Dialects and dating (in birds)
For something often a result of copying defects, accents can be very helpful.
According to Molise, birds communicate for two reasons: either they are trying to tell their neighbors, or they are trying to attract the females. “Unfortunately, nothing is very poetic,” she said sarcastically.
When it comes to defending the region from other birds of the same species that are not native to the region, knowing the local dialect allows for more complex interaction. Mimicking a note note song is aggressive to birds, so having a large collection of ammunition means the bird can reach his point of view without stepping up interacting with the fighting.
Knowing the local dialect is also useful when it comes to finding a romantic partner.

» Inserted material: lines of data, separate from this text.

Lemma validate_set_points_witness :
  validate (set_entry_point (linear unit) "a") = Ok true /\
  validate (set_finish_point (linear unit) "ghost")
    = Exc (ValueError "Exit point ghost not found").
Proof.
  split.
  - destruct (validate_set_points unit (linear unit) "a") as [Hentry _];
      [vm_compute; reflexivity|].
    rewrite Hentry. vm_compute. reflexivity.
  - destruct (validate_set_points unit (linear unit) "ghost") as [_ Hexit];
      [vm_compute; reflexivity|].
    rewrite Hexit. vm_compute. reflexivity.
Defined.

Lemma get_next_node_other_source_witness :
  get_next_node
    (EdgeSet_add_edge (two_static unit) (Edge_init "z" (Some "q") None))
    "a" ∅ tt
  = get_next_node (two_static unit) "a" ∅ tt.
Proof.
  apply (get_next_node_other_source unit (two_static unit)
           (Edge_init "z" (Some "q") None) "a" ∅ tt).
  discriminate.
Defined.

Lemma get_next_node_add_ignored_witness :
  get_next_node
    (EdgeSet_add_edge (two_static unit) (Edge_init "a" (Some "c") None))
    "a" ∅ tt = (Ok (Some "b"), tt) /\
  get_next_node
    (EdgeSet_add_edge (mixed unit)
       (Edge_init "a" None (Some (answers unit "e"))))
    "a" ∅ tt = (Ok (Some "c"), tt).
Proof.
  split.
  - apply (get_next_node_add_ignored unit (two_static unit)
             (Edge_init "a" (Some "c") None) "a" ∅ tt);
      [reflexivity|].
    left. split; [discriminate | reflexivity].
  - apply (get_next_node_add_ignored unit (mixed unit)
             (Edge_init "a" None (Some (answers unit "e"))) "a" ∅ tt);
      [reflexivity|].
    right. exists (Edge_init "a" None (Some (answers unit "c"))).
    split; [right; left | split; reflexivity].
Defined.

Lemma get_next_node_raises_witness :
  exists e c,
    e ∈ Cases.raising_route unit /\ source_node e = "a" /\
    condition e = Some c /\
    c ∅ tt = (Exc (mkExn "KeyError" "kind"), tt).
Proof.
  apply (get_next_node_raises unit (Cases.raising_route unit) "a" ∅ tt
           (mkExn "KeyError" "kind") tt).
  - intros e Hin Hcond. apply list_elem_of_In in Hin. simpl in Hin.
    destruct Hin as [<-|[<-|[]]]; [discriminate Hcond | simpl; eauto].
  - reflexivity.
Defined.
(** C5: over a speaker table, the answer is [null] exactly when no
    speaker has a matching speech; otherwise it is the name of a speaker
    with at least one matching speech, whose count no other speaker
    exceeds, and which every speaker enumerated before it falls short
    of: speakers without a match are out whatever else they have, the
    greatest count wins, and among equals the first of the enumeration
    wins. *)
Theorem getFilteredSpeaker_most_matches (host : Host)
  (filterOptions : IFilterOptions) (speakers : ISpeaker) :
  wf_table speakers ->
  (getFilteredSpeaker host speakers filterOptions = None <->
   forall entry, In entry speakers ->
     matchCount host filterOptions (snd entry) = 0%nat) /\
  (forall winner : string,
     getFilteredSpeaker host speakers filterOptions = Some winner ->
     exists before s after,
       speakers = before ++ (winner, s) :: after /\
       (0 < matchCount host filterOptions s)%nat /\
       (forall entry, In entry before ->
          (matchCount host filterOptions (snd entry)
           < matchCount host filterOptions s)%nat) /\
       (forall entry, In entry after ->
          (matchCount host filterOptions (snd entry)
           <= matchCount host filterOptions s)%nat)).
Proof.
  intros Hwf. rewrite (getFilteredSpeaker_selected _ _ _ Hwf).
  rewrite <- selected_nil.
  destruct (selected host filterOptions speakers) as [|x0 l] eqn:Esel.
  - split; [tauto | discriminate].
  - destruct (sort_head_first_least
                (fun a b : string * number => sub (snd b) (snd a))
                (fun e => match snd e with Num z => (- z)%Z | NaN => 0%Z end)
                (x0 :: l))
      as (b & x & a & El & Hhd & Hb & Ha).
    + intros x y Hx Hy. rewrite <- Esel in Hx, Hy.
      destruct (selected_values _ _ _ _ Hx) as [n ->].
      destruct (selected_values _ _ _ _ Hy) as [m ->].
      simpl. lia.
    + discriminate.
    + rewrite Hhd. simpl. split; [split; discriminate|].
      intros winner [= <-].
      rewrite El in Esel.
      destruct (selected_split _ _ _ _ _ _ Esel)
        as (before & s & after & Es & Vx & Pos & Eb & Ea).
      exists before, s, after. repeat split; try assumption.
      * intros entry Hin.
        destruct (Nat.eq_dec (matchCount host filterOptions (snd entry)) 0)
          as [Z0|Hpos]; [lia|].
        assert (Hsel : In (fst entry,
                           Num (Z.of_nat (matchCount host filterOptions (snd entry))))
                          b)
          by (rewrite <- Eb; apply selected_In; [assumption | lia]).
        specialize (Hb _ Hsel). rewrite Vx in Hb. simpl in Hb. lia.
      * intros entry Hin.
        destruct (Nat.eq_dec (matchCount host filterOptions (snd entry)) 0)
          as [Z0|Hpos]; [lia|].
        assert (Hsel : In (fst entry,
                           Num (Z.of_nat (matchCount host filterOptions (snd entry))))
                          a)
          by (rewrite <- Ea; apply selected_In; [assumption | lia]).
        specialize (Ha _ Hsel). rewrite Vx in Ha. simpl in Ha. lia.
Qed.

In many types, the male is singing. According to Mulles, females tend to prefer a familiar accent – it indicates that male birds know the local area, have land, and not just a “passing person.” Some birds are bilingual, or even in three languages - perhaps because they originated around different local dialects. When they mate, Luther said, they will choose to sing the local dialect wherever they choose to settle.
But the lack of a proper accent is not an insurmountable barrier.
Croudsma gave an example of the prairie prairie in Massachusetts, where he lives, which returns every year for the past few years. Although the bird has a very atypical song, it attracts females and raises children every year.
He said, “Someone might say, ‘Okay, there is a new effect, reminded of a very different song and all the females think this is exciting.’” But this is just wild guess.
It’s something researchers think of in places like New Zealand, where threatened birds are sometimes reintroduced into new areas. Researchers want to make sure that if they reintroduce birds, they will reintegrate them, even if they don’t have the right tone.
In Molise’s experiment, he tends to work if a group of birds is reintroduced at once, so they have associate birds with a strange accent.
She co-re-introduces Kokaku – an original blue-gray bird with a violin-like call – in the New Zealand region hundreds of kilometers from his birthplace. At first, she said, newcomers may be born among themselves. But in the future, they may merge. The descendants of the new arrivals are likely to start mating with the descendants of the indigenous people who grew up familiar with the new and local dialect.
“The female is not necessarily looking for someone to match the song her father was singing,” Molise said. “She finds a mate that fits into the region she is looking for stability – he’s not just a strange ball bird that he might not belong to.”
How humans change bird accents
With cities around the world closed, Derryberry signed a series of questions.
Over the years, birds began to sing at a higher level in cities to be heard about poor traffic and construction. What will happen to the birds when the cities are silent? If it’s quieter, will the new generation of birds sing on a low tone? And the following year, when it’s time to breed, will it be heard once the city noise returns?
She still works to answer these questions, but Krodsma suspects that the short period of calm can be long enough to have any effect on bird accents.
Even if our coronavirus closings do not change bird accents this time, it is worth thinking about how bird accents are formed – and destroyed – in general. Krodzma says that something as small as a power line can be enough to split a group of birds and create new accents.
Mulls remembers finding historical records of the Kokaku Native People who are now gone.
And she said, “Some of the songs on these tapes were just amazing – strange metal sounds you could never imagine from a bird.”
“It was so frustrating to hear some of these and think, we’ll never hear that again.”
Design and graphics by Jason Cook and Natalie Long. The development of Marco Chacon.